→ **Instructions to follow**
A single figure is required: the number of lines below in which the word "estimatedReceiveAmount" occurs.
····················
Section IlpPayment.
Context {N P : Type} `{RatioLib} `{Uuid}.
(** [deps.config.slippage] *)
Context (slippage : number).
(** [ratesService.rates] *)
Context (ratesService_rates : string -> string -> M N Rates.Rates).
Context (makeIlpPlugin : IlpPluginOptions P -> IlpPlugin N).
(** [Pay.startQuote], [Pay.pay] and [Pay.closeConnection] *)
Context (startQuote : QuoteOptions N -> M N PayQuote).
Context (Pay_pay : IlpPlugin N -> ResolvedPayment -> PayQuote -> M N Receipt).
Context (closeConnection : IlpPlugin N -> ResolvedPayment -> M N unit).
(** The values of the members of [Pay.PaymentError]. *)
Context (PaymentError : PaymentErrorMember -> string).
(** [ilp-packet] and [base64url] *)
Context (isValidIlpAddress : string -> bool) (base64url_toBuffer : string -> Buffer).
(** [outgoingPayment.quote.id] *)
Context (payment_quoteId : P -> string).

(** The rows of the table [ilpQuoteDetails], and the network. *)
Definition IlpState : Type := Svc (list IlpQuoteDetails) N.

Definition retryableIlpErrors (err : string) : bool :=
  bool_decide (err ∈ PaymentError <$> retryableMembers).

(** Everything that is thrown but a bare string is an [Error]. *)
Definition canRetryError (err : exn) : bool :=
  match err with ThrownString s => retryableIlpErrors s | _ => true end.

(** [BigInt(Math.max(Math.ceil(reciprocal), 2))] *)
Definition ilp_calculateMinSendAmount {S} (quote : PayQuote) : M S Z :=
  let! minSendAmount :=
    bigint_of (bigint_ceil (valueOf (reciprocal (highEstimatedExchangeRate quote)))) in
  ret (Z.max minSendAmount 2).

Definition resolveIlpDestination {S} (receiver : Receiver) : M S ResolvedPayment :=
  match List.find (fun method => bool_decide (method_type method = "ilp"%string))
          (r_methods receiver) with
  | None => throw (ilp_error "Invalid ILP payment method on receiver" false)
  | Some ilpPaymentMethod =>
      if negb (isValidIlpAddress (ilpAddress ilpPaymentMethod))
      then throw (ilp_error "Invalid ILP payment method on receiver" false)
      else ret {| destinationAddress := ilpAddress ilpPaymentMethod;
                  rp_assetCode := r_assetCode receiver;
                  rp_assetScale := r_assetScale receiver;
                  rp_sharedSecret := base64url_toBuffer (sharedSecret ilpPaymentMethod);
                  requestCounter := 0 |}
  end.

(** [a || b] on optional amounts: [0n] is falsy. *)
Definition or_amount (a b : option Z) : option Z := if truthy a then a else b.

Definition quoteOptions (options : StartQuoteOptions) (plugin : IlpPlugin N)
    (destination : ResolvedPayment) (prices : gmap string number) : QuoteOptions N :=
  let asset := wa_asset (sq_walletAddress options) in
  {| qo_plugin := plugin; qo_destination := destination;
     qo_sourceCode := a_code asset; qo_sourceScale := a_scale asset;
     amountToSend := value <$> sq_debitAmount options;
     amountToDeliver :=
       match sq_debitAmount options with
       | Some _ => None
       | None => or_amount (value <$> sq_receiveAmount options)
                   (value <$> receiver_incomingAmount (sq_receiver options))
       end;
     qo_slippage := slippage; qo_prices := prices |}.

Definition with_amountToSend (o : QuoteOptions N) (amount : Z) : QuoteOptions N :=
  {| qo_plugin := qo_plugin o; qo_destination := qo_destination o;
     qo_sourceCode := qo_sourceCode o; qo_sourceScale := qo_sourceScale o;
     amountToSend := Some amount; amountToDeliver := amountToDeliver o;
     qo_slippage := qo_slippage o; qo_prices := qo_prices o |}.

Definition throw_ilp_non_positive {A} (ilpQuote : PayQuote) : M IlpState A :=
  let! minSendAmount := ilp_calculateMinSendAmount ilpQuote in
  throw (PaymentMethodHandlerError quoting_message (Some false)
           (Some QuoteNonPositiveReceiveAmount) (Some minSendAmount)).

(** The library's quote, and the checks of it. *)
Definition checked_quote (options : QuoteOptions N) : M IlpState PayQuote :=
  let! ilpQuote :=
    try_catch (lift (startQuote options))
      (fun err => throw (ilp_error quoting_message (canRetryError err))) in
  if maxSourceAmount ilpQuote <=? 0 then throw (ilp_error quoting_message false)
  else if minDeliveryAmount ilpQuote <=? 0 then throw_ilp_non_positive ilpQuote
  else
    let estimatedReceiveAmount :=
      num_mul (of_bigint (maxSourceAmount ilpQuote)) (valueOf (highEstimatedExchangeRate ilpQuote)) in
    if num_ltb estimatedReceiveAmount (of_bigint 1) then throw_ilp_non_positive ilpQuote
    else ret ilpQuote.

(** The row of a quote, through the setters of the model. *)
Definition quoteDetails (id quoteId : string) (createdAt : Z) (ilpQuote : PayQuote)
  : IlpQuoteDetails :=
  {| d_id := id; d_quoteId := quoteId;
     d_maxPacketAmount :=
       if MAX_INT64 <? maxPacketAmount ilpQuote then MAX_INT64 else maxPacketAmount ilpQuote;
     minExchangeRateNumerator := ratio_a (minExchangeRate ilpQuote);
     minExchangeRateDenominator := ratio_b (minExchangeRate ilpQuote);
     lowEstimatedExchangeRateNumerator := ratio_a (lowEstimatedExchangeRate ilpQuote);
     lowEstimatedExchangeRateDenominator := ratio_b (lowEstimatedExchangeRate ilpQuote);
     highEstimatedExchangeRateNumerator := ratio_a (highEstimatedExchangeRate ilpQuote);
     highEstimatedExchangeRateDenominator := ratio_b (highEstimatedExchangeRate ilpQuote);
     d_createdAt := createdAt |}.

(** The columns hold the row. *)
Definition storable (d : IlpQuoteDetails) : bool :=
  validate (d_quoteId d)
  && (- MAX_INT64 - 1 <=? d_maxPacketAmount d)
  && forallb fits_decimal
       [minExchangeRateNumerator d; minExchangeRateDenominator d;
        lowEstimatedExchangeRateNumerator d; lowEstimatedExchangeRateDenominator d;
        highEstimatedExchangeRateNumerator d; highEstimatedExchangeRateDenominator d].

Definition insertQuoteDetails (quoteId : string) (ilpQuote : PayQuote) : M IlpState unit :=
  let! id := uuid in
  let! now := date_now in
  let! rows := db_get (fun rows => rows) in
  let row := quoteDetails id quoteId now ilpQuote in
  if negb (storable row) then throw (JsError "DataError" "")
  else if existsb (fun d => bool_decide (d_quoteId d = quoteId)) rows
  then throw (UniqueViolationError "ilpquotedetails_quoteid_unique")
  else db_set (fun rows => rows ++ [row]).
····················
→ **Answer space**
2